**Goal of the exercise**
Report each line of the entries below that has the word "Hnil" in it.

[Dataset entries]
(* ===== verification/ProjectUseCase.v ===== *)
(** * The project use case

    [ProjectUseCase] of src/backend/application/use_cases/project_use_case.py:
    three calls forwarded to the repository it was constructed with.  The
    use case is written against [ProjectStore], the interface of
    [Repository], so its theorems hold for every repository that keeps
    the interface's two laws. *)

From S2P Require Import Prelude Runtime Domain Repository.

Set Warnings "-clear-no-such-hyp".

Module ProjectUseCase.
Section with_store.
Context {R : Type} `{ProjectStore R}.

Record t := mk { repository : R }.

Definition __init__ (project_repository : R) : t :=
  {| repository := project_repository |}.

Definition get_all_projects (self : t) : list Project.t :=
  store_get_all (repository self).

Definition get_project_by_id (self : t) (project_id : string) : option Project.t :=
  store_get_by_id (repository self) project_id.

Definition get_featured_projects (self : t) : list Project.t :=
  store_get_featured (repository self).
End with_store.

Arguments t R : clear implicits.
End ProjectUseCase.

(** ** Facts about heads of filtered lists, shared by the theorems *)
Section head_filter.
Context {A : Type} (P : A -> Prop) `{forall x, Decision (P x)}.

Lemma head_filter_Some (l : list A) (x : A) :
  head (filter P l) = Some x -> P x /\ x ∈ l.
Proof. intros Hx%head_Some_elem_of. by apply list_elem_of_filter in Hx. Qed.

Lemma head_filter_None (l : list A) :
  head (filter P l) = None <-> forall x, x ∈ l -> ~ P x.
Proof.
  rewrite head_None. split.
  - intros Hnil x Hx HP. assert (x ∈ filter P l) as Hin by by apply list_elem_of_filter.
    rewrite Hnil in Hin. by apply not_elem_of_nil in Hin.
  - intros Hno. apply elem_of_nil_inv. intros x [HP Hx]%list_elem_of_filter.
    by apply (Hno x).
Qed.

Lemma head_filter_NoDup {B} (f : A -> B) (l : list A) (x : A) :
  (forall y, P y <-> f y = f x) -> NoDup (f <$> l) -> x ∈ l ->
  head (filter P l) = Some x.
Proof.
  intros HP. induction l as [|y l IH]; [by intros _ ?%not_elem_of_nil|].
  rewrite fmap_cons, NoDup_cons, filter_cons.
  intros [Hy Hnd] [->|Hx]%elem_of_cons.
  - rewrite decide_True by by apply HP. done.
  - rewrite decide_False; [by apply IH|].
    intros Hfy%HP. apply Hy. rewrite Hfy. by apply list_elem_of_fmap_2.
Qed.
End head_filter.

Section use_case.
Context {R : Type} `{ProjectStore R}.
Implicit Types (self : ProjectUseCase.t R) (p : Project.t) (i : string).

(** [get_project_by_id_found]: over any repository that keeps the
    interface, a project the use case returns for an identifier carries
    that identifier and is in the use case's full listing. *)
Theorem get_project_by_id_found self i p :
  ProjectUseCase.get_project_by_id self i = Some p ->
  Project.id p = i /\ p ∈ ProjectUseCase.get_all_projects self.
Proof.
  unfold ProjectUseCase.get_project_by_id. rewrite store_get_by_id_first.
  apply (head_filter_Some (fun q => Project.id q = i)).
Qed.

(** [get_project_by_id_absent]: over any repository that keeps the
    interface, the use case answers None exactly when no project of its
    full listing carries the identifier. *)
Theorem get_project_by_id_absent self i :
  ProjectUseCase.get_project_by_id self i = None <->
  forall p, p ∈ ProjectUseCase.get_all_projects self -> Project.id p <> i.
Proof.
  unfold ProjectUseCase.get_project_by_id. rewrite store_get_by_id_first.
  apply (head_filter_None (fun q => Project.id q = i)).
Qed.

(** [featured_projects_fetchable]: over any repository that keeps
    the interface and whose identifiers are unique, every project of the
    featured listing has its flag set and is the answer to the lookup of
    its own identifier. *)
Theorem featured_projects_fetchable self p :
  NoDup (Project.id <$> ProjectUseCase.get_all_projects self) ->
  p ∈ ProjectUseCase.get_featured_projects self ->
  Project.featured p = true /\
  ProjectUseCase.get_project_by_id self (Project.id p) = Some p.
Proof.
  unfold ProjectUseCase.get_featured_projects, ProjectUseCase.get_project_by_id.
  rewrite store_get_featured_filter, store_get_by_id_first.
  intros Hnd [Hf Hp]%list_elem_of_filter. split; [done|].
  by apply (head_filter_NoDup _ Project.id).
Qed.
End use_case.

(** ** Concrete runs, over the repository of the application *)
Definition project_use_case : ProjectUseCase.t ProjectRepository.t :=
  ProjectUseCase.__init__ ProjectRepository.__init__.

Lemma get_project_by_id_found_witness :
  Project.id ProjectRepository.spacecraft_mission_control = "spacecraft-mission-control" /\
  ProjectRepository.spacecraft_mission_control ∈
    ProjectUseCase.get_all_projects project_use_case.
Proof. by apply (get_project_by_id_found project_use_case). Defined.

Lemma featured_projects_fetchable_witness :
  Project.featured ProjectRepository.tilted_labs = true /\
  ProjectUseCase.get_project_by_id project_use_case "tilted-labs"
  = Some ProjectRepository.tilted_labs.
Proof.
  apply (featured_projects_fetchable project_use_case ProjectRepository.tilted_labs);
    apply (bool_decide_unpack _); by vm_compute.
Defined.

**Task solution**
  - intros Hnil x Hx HP. assert (x ∈ filter P l) as Hin by by apply list_elem_of_filter.
    rewrite Hnil in Hin. by apply not_elem_of_nil in Hin.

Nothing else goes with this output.